(* ===== verification/Promises.v ===== *)
(** Promises and the futures made from them (src/zuku/promise.h, the second half
    of src/zuku/future.h).  A task is created with a promise for every value it
    will return; the caller gets the futures made from the promises; when the
    task has run, its results fulfil the promises.  The promise and its future
    share the place of the value, so the places are in a heap. *)
From stdpp Require Import base tactics list numbers option strings sets.
From Stdlib Require Import ZArith Lia.
From S2P Require Import Prelude Events Handles.

Section Promises.
Context `{RealmEvents} {V : Type} (moved_value : V -> V).

(** The shared objects: [std::shared_ptr<std::optional<T>>] is the index of a
    cell, [std::shared_ptr<Future<T>>] the index of a shared future plus one; 0 is
    the null pointer. *)
Record Heap : Type := mkHeap {
  h_rt : @RT _ V;
  h_cells : list (option V);
  h_shared : list (@Future _ V);
}.

Definition set_rt (rt : @RT _ V) (h : Heap) : Heap := mkHeap rt (h_cells h) (h_shared h).
Definition set_cells (c : list (option V)) (h : Heap) : Heap := mkHeap (h_rt h) c (h_shared h).
Definition set_shared (s : list (@Future _ V)) (h : Heap) : Heap := mkHeap (h_rt h) (h_cells h) s.

Abbreviation HM := (SM Heap).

▶ _PROBLEM TO WORK ON_
Copy out each line in the preceding records that contains "list".

▶ _YOUR RESPONSE_
From stdpp Require Import base tactics list numbers option strings sets.
  h_cells : list (option V);
  h_shared : list (@Future _ V);
Definition set_cells (c : list (option V)) (h : Heap) : Heap := mkHeap (h_rt h) c (h_shared h).
Definition set_shared (s : list (@Future _ V)) (h : Heap) : Heap := mkHeap (h_rt h) (h_cells h) s.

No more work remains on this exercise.